_WHAT TO WORK ON:_ An exact transcription is needed, starting with the line that contains "destruct (IH2 _ _ Hc') as (w2 & E2 & H2)." and ending with the last line of the records.

_RECORDS FOR THE TASK:_
(** ** The matches are strings of the pattern *)

Lemma star_loop_sound r (step : cfg -> list cfg) :
  (∀ c c', In c' (step c) -> ∃ w, snd c = w +:+ snd c' ∧ lang r w) ->
  ∀ fuel c c', In c' (star_loop step fuel c) ->
               ∃ w, snd c = w +:+ snd c' ∧ lang (Many r) w.
Proof.
  intros Hstep. induction fuel as [|fuel IH]; intros c c'; cbn [star_loop].
  - intros [<-|[]]. exists EmptyString. split; [done|constructor].
  - rewrite in_app_iff, in_flat_map. intros [(d & Hd & Hc')|[<-|[]]].
    + apply filter_In in Hd as [Hd _].
      destruct (Hstep _ _ Hd) as (w1 & E1 & H1).
      destruct (IH _ _ Hc') as (w2 & E2 & H2).
      exists (w1 +:+ w2). split; [|by constructor].
      by rewrite E1, E2, str_app_assoc.
    + exists EmptyString. split; [done|constructor].
Qed.

Lemma rmatch_sound r :
  ∀ c c', In c' (rmatch r c) -> ∃ w, snd c = w +:+ snd c' ∧ lang r w.
Proof.
  induction r as [p| | |r1 IH1 r2 IH2|r1 IH1 r2 IH2|r IH]; intros c c'; cbn [rmatch].
  - destruct (snd c) as [|a s] eqn:E; [done|].
    destruct (p a) eqn:Hp; [|done]. intros [<-|[]].
    exists (String a EmptyString). split; [done|by constructor].
  - destruct (at_boundary _ _); [|done]. intros [<-|[]].
    exists EmptyString. split; [done|constructor].
  - intros [<-|[]]. exists EmptyString. split; [done|constructor].
  - rewrite in_flat_map. intros (d & Hd & Hc').
    destruct (IH1 _ _ Hd) as (w1 & E1 & H1).
    destruct (IH2 _ _ Hc') as (w2 & E2 & H2).
    exists (w1 +:+ w2). split; [|by constructor].
    by rewrite E1, E2, str_app_assoc.
  - rewrite in_app_iff. intros [H|H].
    + destruct (IH1 _ _ H) as (w & E & Hw). exists w. split; [done|by apply lang_or_l].
    + destruct (IH2 _ _ H) as (w & E & Hw). exists w. split; [done|by apply lang_or_r].
  - by apply star_loop_sound.
Qed.

Lemma match_at_sound r prev s n :
  match_at r prev s = Some n ->
  ∃ w rest, s = w +:+ rest ∧ lang r w ∧ String.substring 0 n s = w.
Proof.
  unfold match_at. destruct (rmatch r (prev, s)) as [|c' l] eqn:E; [done|].
  intros [= <-].
  destruct (rmatch_sound r (prev, s) c') as (w & Hs & Hw); [rewrite E; by left|].
  simpl in Hs. exists w, (snd c'). split; [done|]. split; [done|].
  rewrite Hs at 1 2. rewrite str_app_length.
  replace (String.length w + String.length (snd c') - String.length (snd c'))
    with (String.length w) by lia.
  apply substring_app.
Qed.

_RESPONSE AREA:_
    destruct (IH2 _ _ Hc') as (w2 & E2 & H2).
    exists (w1 +:+ w2). split; [|by constructor].
    by rewrite E1, E2, str_app_assoc.
  - rewrite in_app_iff. intros [H|H].
    + destruct (IH1 _ _ H) as (w & E & Hw). exists w. split; [done|by apply lang_or_l].
    + destruct (IH2 _ _ H) as (w & E & Hw). exists w. split; [done|by apply lang_or_r].
  - by apply star_loop_sound.
Qed.

Lemma match_at_sound r prev s n :
  match_at r prev s = Some n ->
  ∃ w rest, s = w +:+ rest ∧ lang r w ∧ String.substring 0 n s = w.
Proof.
  unfold match_at. destruct (rmatch r (prev, s)) as [|c' l] eqn:E; [done|].
  intros [= <-].
  destruct (rmatch_sound r (prev, s) c') as (w & Hs & Hw); [rewrite E; by left|].
  simpl in Hs. exists w, (snd c'). split; [done|]. split; [done|].
  rewrite Hs at 1 2. rewrite str_app_length.
  replace (String.length w + String.length (snd c') - String.length (snd c'))
    with (String.length w) by lia.
  apply substring_app.
Qed.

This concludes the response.